**REQUIRED ACTION:**
Return every entry below exactly as written.

**SUPPLIED RECORDS:**
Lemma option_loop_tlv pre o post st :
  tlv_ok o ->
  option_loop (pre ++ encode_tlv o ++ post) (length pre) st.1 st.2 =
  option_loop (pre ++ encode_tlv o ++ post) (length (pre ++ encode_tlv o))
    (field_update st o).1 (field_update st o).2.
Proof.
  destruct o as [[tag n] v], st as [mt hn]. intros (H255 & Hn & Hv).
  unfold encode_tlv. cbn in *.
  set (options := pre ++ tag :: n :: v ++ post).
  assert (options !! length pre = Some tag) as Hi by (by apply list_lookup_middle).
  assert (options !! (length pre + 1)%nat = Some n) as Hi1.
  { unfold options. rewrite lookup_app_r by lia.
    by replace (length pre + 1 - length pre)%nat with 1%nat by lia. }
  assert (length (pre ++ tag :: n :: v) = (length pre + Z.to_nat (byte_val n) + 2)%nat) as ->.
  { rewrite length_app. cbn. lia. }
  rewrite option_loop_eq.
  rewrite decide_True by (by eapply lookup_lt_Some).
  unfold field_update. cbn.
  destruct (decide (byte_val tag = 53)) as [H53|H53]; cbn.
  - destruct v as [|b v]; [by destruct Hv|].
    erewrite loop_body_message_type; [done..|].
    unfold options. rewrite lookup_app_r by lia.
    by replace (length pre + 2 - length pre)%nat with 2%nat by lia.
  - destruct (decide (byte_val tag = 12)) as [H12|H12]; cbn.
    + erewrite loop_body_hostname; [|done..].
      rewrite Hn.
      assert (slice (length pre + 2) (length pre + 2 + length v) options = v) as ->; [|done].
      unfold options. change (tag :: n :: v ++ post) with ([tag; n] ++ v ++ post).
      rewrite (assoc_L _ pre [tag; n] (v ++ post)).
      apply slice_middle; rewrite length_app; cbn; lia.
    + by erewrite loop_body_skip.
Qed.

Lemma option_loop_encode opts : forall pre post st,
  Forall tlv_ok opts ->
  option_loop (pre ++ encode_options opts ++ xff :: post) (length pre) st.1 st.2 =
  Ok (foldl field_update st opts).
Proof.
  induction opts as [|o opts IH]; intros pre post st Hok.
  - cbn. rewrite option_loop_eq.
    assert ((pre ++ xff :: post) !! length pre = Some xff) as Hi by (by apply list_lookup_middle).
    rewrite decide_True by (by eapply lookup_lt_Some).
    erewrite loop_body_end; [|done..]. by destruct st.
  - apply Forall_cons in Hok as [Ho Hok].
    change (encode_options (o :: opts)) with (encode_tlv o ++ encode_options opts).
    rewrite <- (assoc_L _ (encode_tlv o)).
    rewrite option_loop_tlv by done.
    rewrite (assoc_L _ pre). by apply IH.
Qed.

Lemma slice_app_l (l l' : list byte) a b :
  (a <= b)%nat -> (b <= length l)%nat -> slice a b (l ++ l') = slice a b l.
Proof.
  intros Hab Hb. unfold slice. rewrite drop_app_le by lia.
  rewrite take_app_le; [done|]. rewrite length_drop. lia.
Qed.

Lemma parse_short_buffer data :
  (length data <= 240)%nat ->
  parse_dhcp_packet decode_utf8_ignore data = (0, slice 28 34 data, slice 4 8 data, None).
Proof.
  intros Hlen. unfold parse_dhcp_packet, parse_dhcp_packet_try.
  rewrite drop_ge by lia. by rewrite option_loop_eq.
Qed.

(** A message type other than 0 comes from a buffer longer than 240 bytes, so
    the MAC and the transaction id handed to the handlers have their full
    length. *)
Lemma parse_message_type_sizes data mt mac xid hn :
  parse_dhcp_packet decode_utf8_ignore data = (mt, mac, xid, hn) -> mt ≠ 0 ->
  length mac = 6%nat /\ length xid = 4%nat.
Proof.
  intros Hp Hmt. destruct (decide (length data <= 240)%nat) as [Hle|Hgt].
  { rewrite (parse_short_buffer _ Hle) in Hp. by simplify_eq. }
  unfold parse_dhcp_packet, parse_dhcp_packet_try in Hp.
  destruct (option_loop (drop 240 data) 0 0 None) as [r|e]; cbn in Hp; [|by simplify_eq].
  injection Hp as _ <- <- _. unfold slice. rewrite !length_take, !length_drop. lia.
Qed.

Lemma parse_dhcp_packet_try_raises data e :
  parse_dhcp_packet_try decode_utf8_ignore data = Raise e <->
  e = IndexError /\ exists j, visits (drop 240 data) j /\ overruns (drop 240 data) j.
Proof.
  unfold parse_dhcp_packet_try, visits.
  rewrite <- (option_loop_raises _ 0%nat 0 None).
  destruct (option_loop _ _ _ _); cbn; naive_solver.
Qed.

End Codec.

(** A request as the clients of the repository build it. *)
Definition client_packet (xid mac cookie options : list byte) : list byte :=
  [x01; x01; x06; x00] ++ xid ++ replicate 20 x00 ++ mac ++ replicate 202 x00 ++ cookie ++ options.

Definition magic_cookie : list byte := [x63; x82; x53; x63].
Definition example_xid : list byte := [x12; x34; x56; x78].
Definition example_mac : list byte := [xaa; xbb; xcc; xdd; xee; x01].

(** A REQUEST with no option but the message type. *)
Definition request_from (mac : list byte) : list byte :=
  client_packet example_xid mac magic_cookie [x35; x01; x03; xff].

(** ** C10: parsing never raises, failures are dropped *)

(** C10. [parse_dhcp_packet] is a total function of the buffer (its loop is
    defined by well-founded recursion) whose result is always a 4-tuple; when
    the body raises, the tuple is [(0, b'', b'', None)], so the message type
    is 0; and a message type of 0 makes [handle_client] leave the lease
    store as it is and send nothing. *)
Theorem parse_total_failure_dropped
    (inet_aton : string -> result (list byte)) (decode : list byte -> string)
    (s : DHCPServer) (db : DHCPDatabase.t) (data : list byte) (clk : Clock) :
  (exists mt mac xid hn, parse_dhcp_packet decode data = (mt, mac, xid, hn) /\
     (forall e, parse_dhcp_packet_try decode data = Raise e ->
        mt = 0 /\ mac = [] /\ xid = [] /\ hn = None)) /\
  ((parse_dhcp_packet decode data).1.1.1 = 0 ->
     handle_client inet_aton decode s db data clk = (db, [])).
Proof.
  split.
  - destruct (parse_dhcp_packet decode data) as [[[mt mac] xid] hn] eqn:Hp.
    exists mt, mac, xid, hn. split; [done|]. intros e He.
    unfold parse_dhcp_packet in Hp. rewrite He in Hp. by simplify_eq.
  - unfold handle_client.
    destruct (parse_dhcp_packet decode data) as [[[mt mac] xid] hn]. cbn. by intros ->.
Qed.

**RESPONSE TO THE TASK:**
Lemma option_loop_tlv pre o post st :
  tlv_ok o ->
  option_loop (pre ++ encode_tlv o ++ post) (length pre) st.1 st.2 =
  option_loop (pre ++ encode_tlv o ++ post) (length (pre ++ encode_tlv o))
    (field_update st o).1 (field_update st o).2.
Proof.
  destruct o as [[tag n] v], st as [mt hn]. intros (H255 & Hn & Hv).
  unfold encode_tlv. cbn in *.
  set (options := pre ++ tag :: n :: v ++ post).
  assert (options !! length pre = Some tag) as Hi by (by apply list_lookup_middle).
  assert (options !! (length pre + 1)%nat = Some n) as Hi1.
  { unfold options. rewrite lookup_app_r by lia.
    by replace (length pre + 1 - length pre)%nat with 1%nat by lia. }
  assert (length (pre ++ tag :: n :: v) = (length pre + Z.to_nat (byte_val n) + 2)%nat) as ->.
  { rewrite length_app. cbn. lia. }
  rewrite option_loop_eq.
  rewrite decide_True by (by eapply lookup_lt_Some).
  unfold field_update. cbn.
  destruct (decide (byte_val tag = 53)) as [H53|H53]; cbn.
  - destruct v as [|b v]; [by destruct Hv|].
    erewrite loop_body_message_type; [done..|].
    unfold options. rewrite lookup_app_r by lia.
    by replace (length pre + 2 - length pre)%nat with 2%nat by lia.
  - destruct (decide (byte_val tag = 12)) as [H12|H12]; cbn.
    + erewrite loop_body_hostname; [|done..].
      rewrite Hn.
      assert (slice (length pre + 2) (length pre + 2 + length v) options = v) as ->; [|done].
      unfold options. change (tag :: n :: v ++ post) with ([tag; n] ++ v ++ post).
      rewrite (assoc_L _ pre [tag; n] (v ++ post)).
      apply slice_middle; rewrite length_app; cbn; lia.
    + by erewrite loop_body_skip.
Qed.

Lemma option_loop_encode opts : forall pre post st,
  Forall tlv_ok opts ->
  option_loop (pre ++ encode_options opts ++ xff :: post) (length pre) st.1 st.2 =
  Ok (foldl field_update st opts).
Proof.
  induction opts as [|o opts IH]; intros pre post st Hok.
  - cbn. rewrite option_loop_eq.
    assert ((pre ++ xff :: post) !! length pre = Some xff) as Hi by (by apply list_lookup_middle).
    rewrite decide_True by (by eapply lookup_lt_Some).
    erewrite loop_body_end; [|done..]. by destruct st.
  - apply Forall_cons in Hok as [Ho Hok].
    change (encode_options (o :: opts)) with (encode_tlv o ++ encode_options opts).
    rewrite <- (assoc_L _ (encode_tlv o)).
    rewrite option_loop_tlv by done.
    rewrite (assoc_L _ pre). by apply IH.
Qed.

Lemma slice_app_l (l l' : list byte) a b :
  (a <= b)%nat -> (b <= length l)%nat -> slice a b (l ++ l') = slice a b l.
Proof.
  intros Hab Hb. unfold slice. rewrite drop_app_le by lia.
  rewrite take_app_le; [done|]. rewrite length_drop. lia.
Qed.

Lemma parse_short_buffer data :
  (length data <= 240)%nat ->
  parse_dhcp_packet decode_utf8_ignore data = (0, slice 28 34 data, slice 4 8 data, None).
Proof.
  intros Hlen. unfold parse_dhcp_packet, parse_dhcp_packet_try.
  rewrite drop_ge by lia. by rewrite option_loop_eq.
Qed.

(** A message type other than 0 comes from a buffer longer than 240 bytes, so
    the MAC and the transaction id handed to the handlers have their full
    length. *)
Lemma parse_message_type_sizes data mt mac xid hn :
  parse_dhcp_packet decode_utf8_ignore data = (mt, mac, xid, hn) -> mt ≠ 0 ->
  length mac = 6%nat /\ length xid = 4%nat.
Proof.
  intros Hp Hmt. destruct (decide (length data <= 240)%nat) as [Hle|Hgt].
  { rewrite (parse_short_buffer _ Hle) in Hp. by simplify_eq. }
  unfold parse_dhcp_packet, parse_dhcp_packet_try in Hp.
  destruct (option_loop (drop 240 data) 0 0 None) as [r|e]; cbn in Hp; [|by simplify_eq].
  injection Hp as _ <- <- _. unfold slice. rewrite !length_take, !length_drop. lia.
Qed.

Lemma parse_dhcp_packet_try_raises data e :
  parse_dhcp_packet_try decode_utf8_ignore data = Raise e <->
  e = IndexError /\ exists j, visits (drop 240 data) j /\ overruns (drop 240 data) j.
Proof.
  unfold parse_dhcp_packet_try, visits.
  rewrite <- (option_loop_raises _ 0%nat 0 None).
  destruct (option_loop _ _ _ _); cbn; naive_solver.
Qed.

End Codec.

(** A request as the clients of the repository build it. *)
Definition client_packet (xid mac cookie options : list byte) : list byte :=
  [x01; x01; x06; x00] ++ xid ++ replicate 20 x00 ++ mac ++ replicate 202 x00 ++ cookie ++ options.

Definition magic_cookie : list byte := [x63; x82; x53; x63].
Definition example_xid : list byte := [x12; x34; x56; x78].
Definition example_mac : list byte := [xaa; xbb; xcc; xdd; xee; x01].

(** A REQUEST with no option but the message type. *)
Definition request_from (mac : list byte) : list byte :=
  client_packet example_xid mac magic_cookie [x35; x01; x03; xff].

(** ** C10: parsing never raises, failures are dropped *)

(** C10. [parse_dhcp_packet] is a total function of the buffer (its loop is
    defined by well-founded recursion) whose result is always a 4-tuple; when
    the body raises, the tuple is [(0, b'', b'', None)], so the message type
    is 0; and a message type of 0 makes [handle_client] leave the lease
    store as it is and send nothing. *)
Theorem parse_total_failure_dropped
    (inet_aton : string -> result (list byte)) (decode : list byte -> string)
    (s : DHCPServer) (db : DHCPDatabase.t) (data : list byte) (clk : Clock) :
  (exists mt mac xid hn, parse_dhcp_packet decode data = (mt, mac, xid, hn) /\
     (forall e, parse_dhcp_packet_try decode data = Raise e ->
        mt = 0 /\ mac = [] /\ xid = [] /\ hn = None)) /\
  ((parse_dhcp_packet decode data).1.1.1 = 0 ->
     handle_client inet_aton decode s db data clk = (db, [])).
Proof.
  split.
  - destruct (parse_dhcp_packet decode data) as [[[mt mac] xid] hn] eqn:Hp.
    exists mt, mac, xid, hn. split; [done|]. intros e He.
    unfold parse_dhcp_packet in Hp. rewrite He in Hp. by simplify_eq.
  - unfold handle_client.
    destruct (parse_dhcp_packet decode data) as [[[mt mac] xid] hn]. cbn. by intros ->.
Qed.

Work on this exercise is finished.